If you were to read the traditional sources of the Muslim faith yourself, rather than relying on information published on a racist website, you would discover that the barbarism described in your post is not in fact “accepted and expected and praised” in Islam. There is the story in which one of Muhammad’s young grandchildren climbs onto his back while he is prostrating in prayer and plays with his garments; rather than casting him off, Muhammad lengthened the prostration until the child climbed off on his own. He also told his followers that any man that did not show affection to his children did not have proper faith. Indeed the clue is in the quotation: the story has outraged Morocco – a Muslim country – indicating quite the opposite, that such behaviour is in fact rejected and condemned.
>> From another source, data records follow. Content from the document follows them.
(** X16. What [generate_file_diff] returns is consistent: the total is
    the number of diff lines, the files are reported different exactly
    when there is a diff line, added and removed lines together are no
    more than the total, and the file system is not changed. *)
Theorem generate_file_diff_consistent (file1_path file2_path : string)
    (m m' : fs) (r : Diff.file_diff) :
  Diff.generate_file_diff file1_path file2_path m = Ret r m' ->
  m' = m
  /\ Diff.total_lines_changed r = length (Diff.diff_lines r)
  /\ (Diff.is_different r = true <-> Diff.diff_lines r <> [])
  /\ Diff.added_lines r + Diff.removed_lines r <= Diff.total_lines_changed r.
Proof.
  unfold Diff.generate_file_diff, bind, lift, ret.
  pose proof (read_file_lines_pure file1_path m) as Hp1.
  destruct (Diff.read_file_lines file1_path m) as [l1 m1|]; [|done].
  simpl in Hp1. subst m1.
  pose proof (read_file_lines_pure file2_path m) as Hp2.
  destruct (Diff.read_file_lines file2_path m) as [l2 m2|]; [|done].
  simpl in Hp2. subst m2.
  destruct (Diff.unified_diff l1 l2 _ _) as [e|diff]; [done|].
  intros [= <- <-]. simpl. split; [done|]. split; [done|]. split.
  - destruct diff; simpl; [split; done|split; done].
  - apply count_starting_plus_minus.
Qed.

End DiffReading.

Section DiffReadingExamples.
Import Os.
Local Open Scope string_scope.

Lemma undecodable_files_not_different_witness :
  Diff.generate_file_diff (H := Examples.host) "/d/bin1" "/d/bin2" Examples.binary_tree
  = Ret (Diff.FileDiff [] 0 0 0 false) Examples.binary_tree.
Proof.
  apply (undecodable_files_not_different (H := Examples.host) "/d/bin1" "/d/bin2"
           Examples.binary_tree (Raw Examples.bytes1) (Raw Examples.bytes2));
    compute_done.
Defined.

Lemma generate_file_diff_consistent_witness :
  exists r,
    Diff.generate_file_diff (H := Examples.host) "/d/old" "/d/new" Examples.diff_tree
    = Ret r Examples.diff_tree
    /\ Diff.added_lines r + Diff.removed_lines r <= Diff.total_lines_changed r.
Proof.
  destruct (value_is_ret
              (Diff.generate_file_diff (H := Examples.host) "/d/old" "/d/new"
                 Examples.diff_tree)) as [r E]; [vm_compute; eauto|].
  destruct (generate_file_diff_consistent (H := Examples.host) _ _ _ _ _ E)
    as (Hm & _ & _ & Hle).
  exists r. split; [|exact Hle]. rewrite E. by rewrite Hm.
Defined.

End DiffReadingExamples.
(** ** Merging: validation, the reported changes, the conflict record *)

Section MergeMore.
Import Os Os.Notations.
Local Open Scope string_scope.
Context `{Platform}.
Variable DSCS_DIR : string.
Variable repository : Repository.t.
Variable compare : string -> string -> io (list diff_item).

Local Abbreviation conflicts_path := (Merge.conflicts_path DSCS_DIR repository).
Local Abbreviation branch_path := (Merge.branch_path DSCS_DIR repository).
Local Abbreviation merge := (Merge.merge_with DSCS_DIR repository compare).


Lemma apply_changes_ret (differences : list diff_item)
    (acc changes : list (string * option string)) (m m' : fs) :
  Merge.apply_changes repository differences acc m = Ret changes m' ->
  changes = (acc ++ Summary.changes_of differences)%list.
Proof.
  revert acc m. induction differences as [|d rest IH]; intros acc m.
  - simpl. intros [= <- _]. by rewrite List.app_nil_r.
  - cbn [Merge.apply_changes Summary.changes_of omap list_omap].
    unfold Summary.change_of at 1.
    destruct (bool_decide (d_type d = Some "add")).
    { unfold bind.
      destruct (Merge.full_path_of repository (d_path d) m) as [fp m1|]; [|done].
      destruct (makedirs _ true m1) as [[] m2|]; [|done].
      destruct (Merge.write_content fp (d_content d) m2) as [[] m3|]; [|done].
      intros Hrest. rewrite (IH _ _ Hrest). by rewrite <- List.app_assoc. }
    destruct (bool_decide (d_type d = Some "modify")).
    { unfold bind.
      destruct (Merge.full_path_of repository (d_path d) m) as [fp m1|]; [|done].
      destruct (Merge.write_content fp (d_source_content d) m1) as [[] m3|]; [|done].
      intros Hrest. rewrite (IH _ _ Hrest). by rewrite <- List.app_assoc. }
    destruct (bool_decide (d_type d = Some "delete")).
    { unfold bind, get_fs.
      destruct (Merge.full_path_of repository (d_path d) m) as [fp m1|]; [|done].
      destruct ((if exists_ m1 fp then remove fp else ret ()) m1) as [[] m3|]; [|done].
      intros Hrest. rewrite (IH _ _ Hrest). by rewrite <- List.app_assoc. }
    apply IH.
Qed.

(** X18. When [_apply_merge] returns, the result names the two branches
    and lists one change, type and path, for each difference of type add,
    modify or delete, in the order of the differences; differences of any
    other type are passed over. *)
Theorem apply_merge_reports_changes (source_branch target_branch : string)
    (differences : list diff_item) (m m' : fs) (r : merge_result) :
  Merge.apply_merge repository source_branch target_branch differences m = Ret r m' ->
  r = MergeResult source_branch target_branch (Summary.changes_of differences).
Proof.
  unfold Merge.apply_merge, bind, ret.
  destruct (Merge.apply_changes repository differences [] m) as [changes m1|] eqn:Ha;
    [|done].
  intros [= <- _]. by rewrite (apply_changes_ret _ _ _ _ _ Ha).
Qed.

(** X19. The conflicts that [_store_conflicts] has written are the list
    [list_conflicts] reads. *)
Theorem store_then_list_conflicts (conflicts : list conflict) (m m' : fs) :
  Merge.store_conflicts DSCS_DIR repository conflicts m = Ret tt m' ->
  Merge.list_conflicts DSCS_DIR repository m' = Ret conflicts m'.
Proof.
  unfold Merge.store_conflicts, json_dump.
  intros (k & Hk & Hd & ->)%write_data_ret. by apply list_conflicts_insert.
Qed.

(** X20. Without a conflict record, [list_conflicts] answers the empty
    list and [resolve_conflicts] returns at once, whatever resolutions it
    is given: nothing is written. *)
Theorem no_conflict_record (resolutions : list (string * string)) (m : fs) :
  stat m conflicts_path = inl FileNotFoundError ->
  Merge.list_conflicts DSCS_DIR repository m = Ret [] m
  /\ Merge.resolve_conflicts DSCS_DIR repository resolutions m = Ret tt m.
Proof.
  intros Hstat.
  assert (Hload : json_load conflicts_path m = Raise FileNotFoundError m).
  { unfold json_load, bind, read_data. by rewrite Hstat. }
  split.
  - unfold Merge.list_conflicts, try_except, bind. by rewrite Hload.
  - unfold Merge.resolve_conflicts, bind, try_except. by rewrite Hload.
Qed.

End MergeMore.

Section MergeMoreExamples.
Import Os.
Local Open Scope string_scope.

Lemma apply_merge_reports_changes_witness :
  value (Examples.apply_merge "feat" "main" Examples.clean_differences Examples.merge_ready)
  = Some (MergeResult "feat" "main" [("add", Some "new.txt")]).
Proof.
  assert (Hv : is_Some (value (Examples.apply_merge "feat" "main" Examples.clean_differences
                                 Examples.merge_ready))) by compute_done.
  destruct (value_is_ret _ Hv) as [r Hret].
  pose proof (apply_merge_reports_changes (H := Examples.host) Examples.repo
                "feat" "main" Examples.clean_differences _ _ r Hret) as Hr.
  rewrite Hret, Hr. reflexivity.
Defined.

Lemma store_then_list_conflicts_witness :
  Examples.list_conflicts Examples.conflicts_pending
  = Ret Examples.two_conflicts Examples.conflicts_pending.
Proof.
  apply (store_then_list_conflicts (H := Examples.host) Examples.DSCS_DIR Examples.repo
           Examples.two_conflicts Examples.merge_ready).
  compute_done.
Defined.

Lemma no_conflict_record_witness :
  Examples.list_conflicts Examples.merge_ready = Ret [] Examples.merge_ready
  /\ Examples.resolve_conflicts [("a.txt", "v4")] Examples.merge_ready
     = Ret tt Examples.merge_ready.
Proof.
  apply (no_conflict_record (H := Examples.host) Examples.DSCS_DIR Examples.repo).
  compute_done.
Defined.

End MergeMoreExamples.
(** ** Ignore patterns as loaded *)

Section IgnorePatterns.
Import Os Os.Notations.
Local Open Scope string_scope.
Context `{Platform}.
Variable repository : Repository.t.

(** X21. The patterns an [IgnoreManager] loads: none when there is no
    ignore file; otherwise none of them is empty and none has white space
    at either end ([lstrip] and [rstrip] leave it as it is, white space
    being that of [str.isspace]), and loading changes nothing. *)
Theorem load_ignore_patterns_clean (m : fs) :
  (exists_ m (Ignore.ignore_file_path repository) = false ->
     Ignore.load_ignore_patterns repository m = Ret [] m)
  /\ (forall patterns m',
        Ignore.load_ignore_patterns repository m = Ret patterns m' ->
        m' = m
        /\ Forall (fun pattern =>
                     pattern <> ""
                     /\ Path.lstrip pattern = pattern /\ Path.rstrip pattern = pattern)
                  patterns).
Proof.
  split.
  - intros Hex. unfold Ignore.load_ignore_patterns, bind, get_fs. by rewrite Hex.
  - intros patterns m' Hload.
    pose proof (load_ignore_patterns_pure repository m) as Hp.
    rewrite Hload in Hp. simpl in Hp. split; [done|].
    revert Hload. unfold Ignore.load_ignore_patterns, bind, get_fs.
    destruct (exists_ m _); [|intros [= <- _]; apply Forall_nil_2].
    destruct (read_text _ m) as [text m1|]; [|done].
    intros [= <- _]. apply Forall_forall. intros p Hp'.
    apply list_elem_of_In, in_map_iff in Hp' as (line & <- & Hin).
    apply List.filter_In in Hin as [_ [Hne _]%andb_true_iff].
    split; [by apply PathFacts.nonempty_true|apply strip_clean].
Qed.

End IgnorePatterns.

(** The comment test looks at the line as it stands in the file: a
    comment that is indented is loaded as a pattern. *)
Example indented_comment_is_a_pattern :
  Os.value (Ignore.load_ignore_patterns (H := Examples.host) Examples.repo
              (Examples.after
                 (Os.write_data (H := Examples.host) "/repo/.dscsignore"
                    (Os.Raw ("# build output" +:+ Diff.nl +:+ "  # logs" +:+ Diff.nl
                             +:+ "*.log" +:+ Diff.nl)))
                 Examples.tree))
  = Some ["# logs"; "*.log"]%string.
Proof. compute_done. Qed.

(** White space beyond ASCII is stripped too: a no-break space (the bytes
    [C2 A0]) after a pattern is not part of it, and a line that holds
    nothing but an em space (the bytes [E2 80 83]) is no pattern. *)
Example no_break_space_is_stripped :
  let nbsp := String (Ascii.ascii_of_nat 0xC2) (String (Ascii.ascii_of_nat 0xA0) "") in
  let emsp := String (Ascii.ascii_of_nat 0xE2) (String (Ascii.ascii_of_nat 0x80)
                (String (Ascii.ascii_of_nat 0x83) "")) in
  Os.value (Ignore.load_ignore_patterns (H := Examples.host) Examples.repo
              (Examples.after
                 (Os.write_data (H := Examples.host) "/repo/.dscsignore"
                    (Os.Raw ("*.log" +:+ nbsp +:+ Diff.nl +:+ emsp +:+ Diff.nl
                             +:+ nbsp +:+ " build/" +:+ Diff.nl)%string))
                 Examples.tree))
  = Some ["*.log"; "build/"]%string.
Proof. compute_done. Qed.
Islamic tradition actually considers the child pure, for there is no concept of Original Sin — reflecting the latter part of your quote from Matthew’s gospel, the Muslim faith holds that the child that dies in infancy will go straight to paradise. Muhammad said these children will meet their parents on the day of judgement and grab them by their garments or their hands to no end other than that God will enter their parents into Paradise. The position of the Church on such a child by contrast is a little ambiguous – ranging from the view that unbaptised child moves into a realm of limbo in the hereafter to the view that the child is not “saved” and will thus go to hell. It was for this reason that my mother, as hospital chaplain, had to go out in the middle of the night on a number of occasions a few years ago to perform “emergency baptisms”.

I don’t think the Muslim position on children could be clearer. You are, of course, entitled to your opinion. But I might also end with a quotation from the Bible.

For example… “Do not repay evil with evil or insult with insult, but with blessing, because to this you were called so that you may inherit a blessing (1 Peter 3:9).

Or… “Do not repay anyone evil for evil. Be careful to do what is right in the eyes of everybody. If it is possible, as far as it depends on you, live at peace with everyone. Do not take revenge, my friends, but leave room for God’s wrath, for it is written: “It is mine to avenge; I will repay,” says the Lord. On the contrary: “If your enemy is hungry, feed him; if he is thirsty, give him something to drink. In doing this, you will heap burning coals on his head.” Do not be overcome by evil, but overcome evil with good.” (Romans 12:17-21)

After all, didn’t Jesus say, “But I tell you who hear me: Love your enemies, do good to those who hate you, bless those who curse you, pray for those who mistreat you” (Luke 6:27-28)?